• Activity
Could you set down exactly the lines in the records below between the line holding "(** An attachment result" and the line holding "else mar_uid r", inclusive?

• Study material
(** A listed content type against a declared one, both in lower case: a
    listed type ending in [/*] asks for its prefix before the wildcard, any
    other for equality. *)
Definition typeMatches (declared listed : string) : bool :=
  if JS.endsWith listed "/*"
  then JS.startsWith declared (JS.slice_0_m2 listed)
  else String.eqb declared listed.

(** An attachment satisfies a filter when it satisfies every constraint the
    filter configures: exact name and substring without regard to case, the
    pattern under its flags, and some listed content type. *)
Definition satisfies (m : JS.Matcher) (f : AttachmentFilterParams) (a : Attachment)
  : bool :=
  match JS.orUndefined (name f) with
  | Some n => String.eqb (JS.toLowerCase (nameOf a)) (JS.toLowerCase n)
  | None => true
  end
  && match JS.orUndefined (nameContains f) with
     | Some c => JS.includes (JS.toLowerCase (nameOf a)) (JS.toLowerCase c)
     | None => true
     end
  && match JS.orUndefined (nameRegex f) with
     | Some source =>
         patternMatches m source (JS.orElse (nameRegexFlags f) "") (nameOf a)
     | None => true
     end
  && match mimeTypes f with
     | Some (t :: ts) =>
         existsb (fun listed =>
                    typeMatches
                      (JS.orElse (option_map JS.toLowerCase (contentType a)) "")
                      (JS.toLowerCase listed))
                 (t :: ts)
     | _ => true
     end.

(** A filter whose pattern, if any, has neither the [g] nor the [y] flag. *)
Definition statelessFilter (f : AttachmentFilterParams) : bool :=
  match JS.orUndefined (nameRegex f) with
  | Some _ => negb (JS.isStateful (JS.orElse (nameRegexFlags f) ""))
  | None => true
  end.

(** Classification of a list of attachments by a filter. *)
Definition classify (E : Env) (filter : option AttachmentFilterParams)
    (l : list Attachment) : M (list Attachment) :=
  bind (buildAttachmentPredicate E filter) (fun p => Array_filter E p l).

(** A transport that completes every exchange: each search is answered and
    each fetch delivers its end or an error. *)
Definition Responsive (E : Env) : Prop :=
  (forall t header value, searchReply E t header value <> Silent)
  /\ (forall t uid opts, existsb isTerminal (fetchEvents E t uid opts) = true).

(** The world in which the per-identifier loop starts: connected, and the
    mailbox open read-only. *)
Definition opened (mailbox : string) (w : World) : World :=
  setReadOnlyBox true
    (request (AOpenBox mailbox true) (setConnected true (request AConnect w))).

(** What the predicate of a filter captures when its pattern compiles. *)
Definition captured (f : AttachmentFilterParams) : Captured :=
  {| normalizedName := option_map JS.toLowerCase (name f);
     normalizedContains := option_map JS.toLowerCase (nameContains f);
     p_nameRegex :=
       match JS.orUndefined (nameRegex f) with
       | Some source => Some (source, JS.orElse (nameRegexFlags f) "")
       | None => None
       end;
     normalizedMimeTypes :=
       match mimeTypes f with
       | Some l => map JS.toLowerCase l
       | None => []
       end |}.

(** A world [w'] extends [w] under a policy [P] on requests when every
    request added to the trace satisfies [P] and the [\Seen] flags of the
    store are what they were.  A computation keeps [P] when it extends every
    world it starts from. *)
Definition Extends (P : Action -> Prop) (w w' : World) : Prop :=
  (exists added, trace w' = (trace w ++ added)%list /\ Forall P added)
  /\ flagged w' = flagged w.

Definition Keeps (P : Action -> Prop) {A} (c : M A) : Prop :=
  forall w, Extends P w (snd (c w)).

(** An awaited computation settles when it does not hang. *)
Definition Settles {A} (c : M A) : Prop := forall w, fst (c w) <> Hang.

(** While the promise of a fetch exchange is pending, neither of its [once]
    listeners has run. *)
Definition fresh (x : Exchange) : Prop :=
  settled x = None -> errorSeen x = false /\ endSeen x = false.


(** ** Further vocabulary *)

(** A second store for the examples: the search of ["lost@x"] fails, every
    other search finds nothing, and the rest is as in [Demo.env]. *)
Module Flaky.

Definition env : Env :=
  {| connectReply := connectReply Demo.env;
     connectionError := connectionError Demo.env;
     openBoxReply := openBoxReply Demo.env;
     searchReply := fun _ _ value =>
       if String.eqb value "lost@x" then Failed (ErrorObject "socket closed")
       else Replied (Some []);
     fetchEvents := fetchEvents Demo.env;
     simpleParser := simpleParser Demo.env;
     writeFileReply := writeFileReply Demo.env;
     randomBytes6 := randomBytes6 Demo.env;
     tmpdir := tmpdir Demo.env;
     join := join Demo.env;
     matcher := matcher Demo.env |}.

End Flaky.

(** How an attachment result relates to the attachment it was made from:
    placed inline, or placed in some file. *)
Definition placed (uid : Z) (a : Attachment) (r : AttachmentResult) : Prop :=
  (shouldInlineTextAttachment (declaredType a) (content a) = true
   /\ r = placedInline uid a)
  \/ (shouldInlineTextAttachment (declaredType a) (content a) = false
      /\ exists path, r = placedInFile uid a path).

(** An attachment result carries a non-empty file name and content type,
    and exactly one of a path and an inline text, the text being shorter
    than 1000 characters. *)
Definition soundAttachment (r : AttachmentResult) : Prop :=
  (exists n, ar_filename r = Some n /\ JS.truthy n = true)
  /\ JS.truthy (ar_contentType r) = true
  /\ ((exists path, ar_savedTo r = Some path /\ ar_inlineContent r = None)
      \/ (exists units, ar_savedTo r = None /\ ar_inlineContent r = Some units
                        /\ (List.length units < 1000)%nat)).

(** A record of [downloadAttachments]: a found one has a handle and no
    error, and sound attachments; any other has no handle and no
    attachment. *)
Definition soundRecord (r : MessageAttachmentsResult) : Prop :=
  if mar_found r
  then (exists u, mar_uid r = Some u) /\ mar_error r = None
       /\ Forall soundAttachment (mar_attachments r)
  else mar_uid r = None /\ mar_attachments r = [].

(** A record of [peekMessages]: the count is the length of the inventory;
    a found record has a handle, no error, and flags that agree with the
    sizes; any other has no handle and an empty inventory. *)
Definition soundPeek (r : MessagePeekResult) : Prop :=
  mpr_attachmentCount r = Z.of_nat (List.length (mpr_attachments r))
  /\ if mpr_found r
     then (exists u, mpr_uid r = Some u) /\ mpr_error r = None
          /\ (exists n, mpr_htmlSize r = Some n
                        /\ mpr_hasHtml r = Some (0 <? n))
          /\ (exists n, mpr_textSize r = Some n
                        /\ mpr_hasText r = Some (0 <? n))
     else mpr_uid r = None /\ mpr_attachments r = [].

(** A request that is not a write to a file. *)
Definition notWrite (a : Action) : Prop :=
  match a with
  | AWriteFile _ _ => False
  | _ => True
  end.

Definition isError (ev : FetchEvent) : bool :=
  match ev with
  | EvError _ => true
  | _ => false
  end.

Definition isEnd (ev : FetchEvent) : bool :=
  match ev with
  | EvEnd => true
  | _ => false
  end.

(** Whether a string has a path separator, [/] or [\]. *)
Fixpoint hasSeparator (s : string) : bool :=
  match s with
  | EmptyString => false
  | String c rest => Ascii.eqb c "\" || Ascii.eqb c "/" || hasSeparator rest
  end.

(** The UTF-16 code units of a string. *)
Definition units (s : string) : list N := map JS.code (list_ascii_of_string s).

(** A string without [<] and without [&]. *)
Fixpoint plainText (s : string) : bool :=
  match s with
  | EmptyString => true
  | String c rest => negb (Ascii.eqb c "<") && negb (Ascii.eqb c "&") && plainText rest
  end.

(** A string without [<]. *)
Fixpoint noTagStart (s : string) : bool :=
  match s with
  | EmptyString => true
  | String c rest => negb (Ascii.eqb c "<") && noTagStart rest
  end.

(** A process environment given by a list of bindings, and one without any
    file. *)
Definition lookupEnv (bindings : list (string * string)) (name : string)
  : option string :=
  match List.find (fun b => String.eqb (fst b) name) bindings with
  | Some b => Some (snd b)
  | None => None
  end.

Definition processOf (bindings : list (string * string)) : Config.Process :=
  {| Config.env := lookupEnv bindings;
     Config.readFileSync := fun path =>
       inl (ErrorObject ("ENOENT: no such file or directory, open '" ++ path ++ "'")) |}.

(** The outcome of [finalize] as a settlement of the promise of
    [getMessageContent]. *)
Definition settlement (r : Completion MessageContentResult)
    (before : option (Thrown + MessageContentResult))
  : option (Thrown + MessageContentResult) :=
  match r with
  | Value result => settle (inr result) before
  | Throw e => settle (inl e) before
  | Hang => before
  end.

(** A computation preserves an observation [f] of the world when [f] is
    the same after it as before. *)
Definition Preserves {X A : Type} (f : World -> X) (c : M A) : Prop :=
  forall w, f (snd (c w)) = f w.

• Output of the task
(** An attachment result carries a non-empty file name and content type,
    and exactly one of a path and an inline text, the text being shorter
    than 1000 characters. *)
Definition soundAttachment (r : AttachmentResult) : Prop :=
  (exists n, ar_filename r = Some n /\ JS.truthy n = true)
  /\ JS.truthy (ar_contentType r) = true
  /\ ((exists path, ar_savedTo r = Some path /\ ar_inlineContent r = None)
      \/ (exists units, ar_savedTo r = None /\ ar_inlineContent r = Some units
                        /\ (List.length units < 1000)%nat)).

(** A record of [downloadAttachments]: a found one has a handle and no
    error, and sound attachments; any other has no handle and no
    attachment. *)
Definition soundRecord (r : MessageAttachmentsResult) : Prop :=
  if mar_found r
  then (exists u, mar_uid r = Some u) /\ mar_error r = None
       /\ Forall soundAttachment (mar_attachments r)
  else mar_uid r = None /\ mar_attachments r = [].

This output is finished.